A balancing act between Income Tax, GST and CGT
Being on top of the latest tax reforms will continue to remain a priority for tax professionals serious about staying ahead of the curve, with Bob emphasising balancing GST with Income Tax reform as a potential challenge for the Federal Government to address in the year ahead.
“The mix and balance between GST and Income tax is a critical issue that needs focus,” Bob adds.
“We’ve had GST for around 20 years, it’s time this be looked at again – not just about the rate, but the base can be looked at and revised and Income tax rate could consequently be lowered.”
Capital Gains is another hot topic to consider for 2020, with Bob stressing why it’s time to address the rate despite the controversy surrounding recent proposals for reform.
“The other area I think needs to be looked at is capital gains tax – again some lowering of
the income tax rates could be offset by reductions in the CGT discount,” he states. “Now I know that’s an area where in the last Federal Election, Labor’s suggestions were rejected.
But this year the Government may look to address this challenge.”
Changes on the horizon for Corporate Tax
“Top emerging challenges within corporate tax for 2020 in particular, are likely to be in the area of directors and their responsibility for dealing with company tax,” Bob explains.

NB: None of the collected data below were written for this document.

(** X6.  The accumulator returns matches as the server sent them on
    the pages it requested, in the order it sent them: when the run
    has requested pages 1..k, the returned list is a subsequence of
    the match lists of these k pages, one after the other. *)
Theorem fetch_all_returns_served `{Py.Builtins} (cfg : Config) (net : Network)
    (query facets : string) (max_results : Z) (sleep_s : Q)
    (ms : list json) (total : Z) (facets_obj : option json)
    (r := fetch_all cfg net query facets max_results sleep_s) :
  out r = Returns (ms, total, facets_obj) →
  ∃ k, (1 ≤ k)%nat
       ∧ requests (trace r) = page_urls cfg query facets k
       ∧ ms `sublist_of` pages_upto cfg net query facets k.
Proof.
  intros (k & Hk & Hreq & ->)%fetch_all_requested. exists k. split_and!; [done..|].
  etransitivity; [apply slice_to_sublist | apply first_seen_from_sublist].
Qed.

Lemma fetch_all_returns_served_witness :
  ∃ k, (1 ≤ k)%nat
       ∧ requests (trace (fetch_all (H := example_builtins) source_config net_five
                            example_query EmptyString 3 1%Q))
         = page_urls source_config example_query EmptyString k
       ∧ [h1; h2; h3] `sublist_of`
           pages_upto source_config net_five example_query EmptyString k.
Proof.
  apply (fetch_all_returns_served (H := example_builtins) source_config net_five
           example_query EmptyString 3 1%Q [h1; h2; h3] 5 None).
  reflexivity.
Defined.

Lemma fetch_all_returns_first `{Py.Builtins} (cfg : Config) (net : Network)
    (query facets : string) (max_results : Z) (sleep_s : Q)
    (ms : list json) (total : Z) (facets_obj : option json) :
  out (fetch_all cfg net query facets max_results sleep_s)
  = Returns (ms, total, facets_obj) →
  ∃ first f,
    serves cfg net query 1 facets first
    ∧ Py.get first "total" (JInt 0) ≫= Py.int = Ret total
    ∧ Py.get first "facets" JNull = Ret f
    ∧ facets_obj = (if Py.truthy f then Some f else None).
Proof.
  unfold fetch_all.
  intros (first & Hfirst%http_get_returns & Hrest)%bind_out_returns.
  apply bind_out_returns in Hrest as (t & Ht%lift_returns & Hrest).
  apply bind_out_returns in Hrest as (f & Hf%lift_returns & Hrest).
  apply bind_out_returns in Hrest as (batch & Hbatch%lift_returns & Hrest).
  apply bind_out_returns in Hrest as ([a1 n1] & Hadd%lift_returns & Hrest).
  apply bind_out_returns in Hrest as (a & Hloop & Hret).
  injection Hret as <- <- <-. by exists first, f.
Qed.

(** X7.  The reported total and the facets come from the first page
    alone: the total is [int] of its [total] field (0 when absent),
    the facets are its [facets] field when that is not empty.  No
    later page changes them. *)
Theorem fetch_all_total_and_facets `{Py.Builtins} (cfg : Config) (net : Network)
    (query facets : string) (max_results : Z) (sleep_s : Q)
    (ms : list json) (total : Z) (facets_obj : option json) :
  out (fetch_all cfg net query facets max_results sleep_s)
  = Returns (ms, total, facets_obj) →
  ∃ first f,
    serves cfg net query 1 facets first
    ∧ Py.get first "total" (JInt 0) ≫= Py.int = Ret total
    ∧ Py.get first "facets" JNull = Ret f
    ∧ facets_obj = (if Py.truthy f then Some f else None).
Proof. apply fetch_all_returns_first. Qed.

Lemma fetch_all_total_and_facets_witness :
  ∃ first f,
    serves source_config net_five example_query 1 EmptyString first
    ∧ Py.get first "total" (JInt 0) ≫= Py.int (H := example_builtins) = Ret 5
    ∧ Py.get first "facets" JNull = Ret f
    ∧ None = (if Py.truthy f then Some f else None).
Proof.
  apply (fetch_all_total_and_facets (H := example_builtins) source_config net_five
           example_query EmptyString 3 1%Q [h1; h2; h3] 5 None).
  reflexivity.
Defined.

(** ** Merging twice *)

Lemma add_each_keys_of `{Py.Builtins} ms a n r :
  add_each ms a n = Ret r → ∃ ks, keys_of ms = Ret ks.
Proof.
  revert a n. induction ms as [|m ms IH]; intros a n; cbn; [by eexists |].
  intros (k & Hk & Hrest)%result_bind_ret. rewrite Hk. cbn.
  destruct (decide (k ∈ seen a)); apply IH in Hrest as [ks ->]; by eexists.
Qed.

Lemma add_each_again `{Py.Builtins} ms a n a' n' :
  add_each ms a n = Ret (a', n') → add_each ms a' 0 = Ret (a', 0).
Proof.
  intros Hadd. destruct (add_each_keys_of _ _ _ _ Hadd) as [ks Hks].
  pose proof (add_each_spec _ _ _ _ _ Hadd) as (_ & Hseen & _).
  destruct (add_each_keys ms ks a' 0 Hks) as (a2 & n2 & Hadd2).
  pose proof (add_each_spec _ _ _ _ _ Hadd2) as (Hm2 & Hs2 & Hn2).
  assert (first_seen_from (seen a') ms = []) as Hknown.
  { apply (first_seen_from_known _ _ ks); [done |].
    intros k Hk. rewrite Hseen, (key_set_keys _ ks) by done.
    apply elem_of_union_l. by apply elem_of_list_to_set. }
  rewrite Hknown in Hm2, Hn2. rewrite app_nil_r in Hm2. rewrite Hadd2. do 2 f_equal; [|cbn in Hn2; lia].
  destruct a2 as [m2 s2], a' as [m' s']. cbn in *. f_equal; [done |].
  rewrite Hs2, Hseen. set_solver.
Qed.

(** X8.  Merging is idempotent: a batch that has just been merged adds
    nothing when it is merged again, and leaves the state as it is. *)
Theorem add_batch_twice `{Py.Builtins} (batch : json) (a a' : acc) (added : Z) :
  add_batch batch a = Ret (a', added) → add_batch batch a' = Ret (a', 0).
Proof.
  intros Hadd. destruct (Py.truthy batch) eqn:Hb.
  - destruct (add_batch_truthy _ _ _ Hb Hadd) as [l ->].
    rewrite add_batch_list in *. by eapply add_each_again.
  - rewrite add_batch_falsy in Hadd by done. injection Hadd as <- <-.
    by apply add_batch_falsy.
Qed.

Lemma add_batch_twice_witness :
  add_batch (H := example_builtins) (JArr [h1; h2; h1])
    (Acc [h1; h2] ({[("10.0.0.2", 443)]} ∪ ({[("10.0.0.1", 80)]} ∪ ∅)))
  = Ret (Acc [h1; h2] ({[("10.0.0.2", 443)]} ∪ ({[("10.0.0.1", 80)]} ∪ ∅)), 0).
Proof.
  apply (add_batch_twice (H := example_builtins) (JArr [h1; h2; h1]) empty_acc _ 2).
  reflexivity.
Defined.

(** ** The report *)

Lemma for_each_forall {A} (f : A → result unit) (l : list A) :
  Forall (λ x, f x = Ret tt) l → for_each f l = Ret tt.
Proof. induction 1 as [|x l Hx _ IH]; cbn; [done |]. by rewrite Hx. Qed.

Lemma match_key_dict `{Py.Builtins} m k : match_key m = Ret k → ∃ o, m = JObj o.
Proof. destruct m; try done. by eexists. Qed.

Lemma keys_of_dicts `{Py.Builtins} ms ks :
  keys_of ms = Ret ks → Forall (λ m, ∃ o, m = JObj o) ms.
Proof.
  revert ks. induction ms as [|m ms IH]; intros ks Hks; [constructor |].
  apply keys_of_cons in Hks as (k & ks' & Hk & Hks' & ->).
  constructor; [by eapply match_key_dict | by eapply IH].
Qed.

Lemma summary_row_dict o : summary_row (JObj o) = Ret tt.
Proof. unfold summary_row. cbn. by destruct (Py.truthy _). Qed.
Lemma render_does_not_validate_witness :
  (exists out,
      renderImageData missingThreshold midGray = Painted out /\
      width out = width midGray /\ height out = height midGray /\
      length (data out) = length (data midGray)) /\
  renderImageData missingThreshold midGray <> Thrown.
Proof.
  apply (render_does_not_validate missingThreshold midGray).
  right. reflexivity.
Defined.

(** In the coloured composite view a missing ink can abort the render: the
    opaque policy pushes an undefined colour for the darkest bucket. *)
Example missing_ink_opaque_throws :
  renderImageData
    (mkConfig composite 3 [85; 170] 0%float 0 false stack true
              "#ffffff"%string ["#facc15"%string] normal false None)
    (uniformImage 1 1 [10; 20; 30; 255])
  = Thrown.
Proof. vm_compute. reflexivity. Qed.

(** * Further properties of the engine *)

(** ** Order on doubles *)

Lemma SFltb_trans (a b c : spec_float) :
  SFltb a b = true -> SFltb b c = true -> SFltb a c = true.
Proof.
  unfold SFltb.
  destruct a as [sa|sa| |sa ma ea], b as [sb|sb| |sb mb eb],
           c as [sc|sc| |sc mc ec]; simpl;
    repeat match goal with s : bool |- _ => destruct s end;
    try discriminate; try reflexivity;
    change (Pos.compare_cont Eq) with Pos.compare;
    repeat match goal with
           | |- context [Z.compare ?x ?y] => destruct (Z.compare_spec x y)
           | |- context [Pos.compare ?x ?y] => destruct (Pos.compare_spec x y)
           end; simpl; try discriminate; try reflexivity; intros; subst; lia.
Qed.

Lemma SFleb_cases (a b : spec_float) :
  SFleb a b = true -> SFltb a b = true \/ SFeqb a b = true.
Proof.
  unfold SFleb, SFltb, SFeqb.
  destruct (SFcompare a b) as [[| |]|]; auto; discriminate.
Qed.

Lemma lt_trans (x y z : float) :
  JS.lt x y = true -> JS.lt y z = true -> JS.lt x z = true.
Proof. unfold JS.lt. rewrite !ltb_spec. apply SFltb_trans. Qed.

Lemma leb_lt_trans (x y z : float) :
  PrimFloat.leb x y = true -> JS.lt y z = true -> JS.lt x z = true.
Proof.
  intros Hle Hlt. rewrite leb_spec in Hle.
  destruct (SFleb_cases _ _ Hle) as [H|H].
  - apply (lt_trans x y z); [|exact Hlt]. unfold JS.lt. now rewrite ltb_spec.
  - rewrite <- eqb_spec in H. now rewrite (lt_eqb_compat _ _ _ H).
Qed.

(** A luminance below a byte threshold is below every larger one. *)
Lemma lt_threshold_mono (L : float) (x y : Z) :
  0 <= x <= 255 -> 0 <= y <= 255 -> x <= y ->
  JS.lt L (JS.ofZ x) = true -> JS.lt L (JS.ofZ y) = true.
Proof.
  intros Hx Hy Hle Hlt.
  destruct (Z.eq_dec x y) as [<-|Hne]; [exact Hlt|].
  apply (lt_trans L (JS.ofZ x)); [exact Hlt|].
  rewrite ofZ_bytes_lt by assumption. apply Z.ltb_lt. lia.
Qed.

(** ** The bucketizer is monotone *)

Lemma scanThresholds_hit (gray : float) (ts : list Z) (t0 : Z) (k : nat) (x : Z) :
  nth_error ts k = Some x -> JS.lt gray (JS.ofZ x) = true ->
  exists t, scanThresholds gray ts t0 = Some t /\ t0 <= t <= t0 + Z.of_nat k.
Proof.
  intros Hk Hlt.
  destruct (scanThresholds gray ts t0) as [t|] eqn:Hscan.
  - exists t. split; [reflexivity|].
    destruct (scanThresholds_Some _ _ _ _ Hscan)
      as (n & y & -> & Hn & _ & Hbefore).
    destruct (Nat.le_gt_cases n k) as [Hle|Hgt]; [lia|].
    rewrite (Hbefore k x Hgt Hk) in Hlt. discriminate.
  - rewrite (proj1 (scanThresholds_None _ _ _) Hscan x) in Hlt;
      [discriminate | eapply nth_error_In, Hk].
Qed.

(** X1.  The bucket never decreases when the luminance increases: for at
    most [layerCount - 1] thresholds, sorted or not, [L1 <= L2] gives
    [bucket L1 <= bucket L2]. *)
Theorem bucketIndex_monotone (layers : Z) (T : list Z) (L1 L2 : float) :
  Z.of_nat (length T) <= layers - 1 ->
  PrimFloat.leb L1 L2 = true ->
  bucketIndex layers T L1 <= bucketIndex layers T L2.
Proof.
  intros Hlen Hle. unfold bucketIndex.
  destruct (scanThresholds L2 T 0) as [t2|] eqn:H2.
  - destruct (scanThresholds_Some _ _ _ _ H2) as (k & x & -> & Hk & Hlt & _).
    destruct (scanThresholds_hit L1 T 0 k x Hk (leb_lt_trans _ _ _ Hle Hlt))
      as (t1 & -> & Ht1). lia.
  - destruct (scanThresholds L1 T 0) as [t1|] eqn:H1; [|lia].
    destruct (scanThresholds_Some _ _ _ _ H1) as (k & x & -> & Hk & _).
    assert (k < length T)%nat by (apply nth_error_Some; congruence). lia.
Qed.

Lemma bucketIndex_monotone_witness :
  bucketIndex 3 [85; 170] (luminance 10 20 30)
  <= bucketIndex 3 [85; 170] (luminance 200 200 200).
Proof.
  apply bucketIndex_monotone.
  - simpl. lia.
  - vm_compute. reflexivity.
Defined.

(** ** What a render never touches *)

Lemma Forall2_weaken {A B : Type} (R S : A -> B -> Prop) (l : list A) (l' : list B) :
  (forall x y, R x y -> S x y) -> Forall2 R l l' -> Forall2 S l l'.
Proof. intros H HF. induction HF; constructor; auto. Qed.

(** X2.  Whatever the configuration and the view, a render that reaches
    [putImageData] leaves the width, the height and the length of the data
    as they were and never changes an alpha byte. *)
Theorem painted_keeps_shape_and_alpha
    (c : Config) (imageData out : ImageData) :
  renderImageData c imageData = Painted out ->
  width out = width imageData /\ height out = height imageData /\
  length (data out) = length (data imageData) /\
  Forall2 (fun p q => snd q = snd p)
          (pixelsOf (data imageData)) (pixelsOf (data out)).
Proof.
  unfold renderImageData.
  destruct (processLoop c (sortedThresholds c) (bucketColors c) (data imageData))
    as [d|] eqn:Hd; [|discriminate].
  intros H; injection H as <-. simpl.
  destruct (processLoop_Some _ _ _ _ _ Hd) as [Hlen Hall].
  repeat split; auto.
  eapply Forall2_weaken; [|exact Hall].
  intros [[[r g] b] a] [[[r' g'] b'] a'] [_ Ha]. exact Ha.
Qed.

“Director’s need to pay close attention to the corporate tax affairs of their companies now more than ever. And The Tax Summit has great sessions dedicated specifically to this issue.”
With globalisation and digitisation continuing to impact the structure of businesses, Bob foresees The Board of Taxation will likely re-examine corporate residency and may even be focussed on issues relating to source of income. Anti-avoidance provisions for international companies may also be reviewed in particular.
“The other issue that’s likely going to be an issue is the definition of corporate residency which the Board of Taxation is currently looking at,” Bob adds. “Of course anti-avoidance provisions will also be on the agenda in the context of companies particularly in the international arena. As mentioned before, it’s an area that will need to be revisited.”
Future-proof your Tax knowledge in 2020
As the new decade brings with it fresh opportunities and challenges, practitioners need to ensure they are aware of the tools, resources and information available to help future-proof their skills. According to Bob, The Tax Summit is a valuable opportunity for tax professionals to network, keep informed and explore options of addressing the critical issues around tax .
“The great thing about the Tax Summit is there’s such a powerful array of specific streams relevant to every practitioner in Australia to help overcome their challenges for the year ahead,” Bob says.
With the technicalities of tax evolving so fast, the sheer volume of tax information can be overwhelming to digest. To break things down and simplify the complex landscape, The Tax Summit holds engaging workshops, hands-on analyses and practical live demonstrations across the hottest topics in tax.
“The most exciting thing I think about the Tax Summit is the workshop sessions, which are a new innovation that will be practical, hands-on analyses of all the latest critical issues such as transfer pricing, ATO audits and more,” Bob says. “Practitioners can experience live demonstrations unlike anything we’ve done at the Tax Institute before.”
“The Tax Summit should be on every tax practitioner’s radar,” Bob concludes. “It’s without a doubt the leading tax event in Australia for 2020, and it’s extremely specialised and directed to help tax practitioners tackle specific challenges they will face in the coming year.”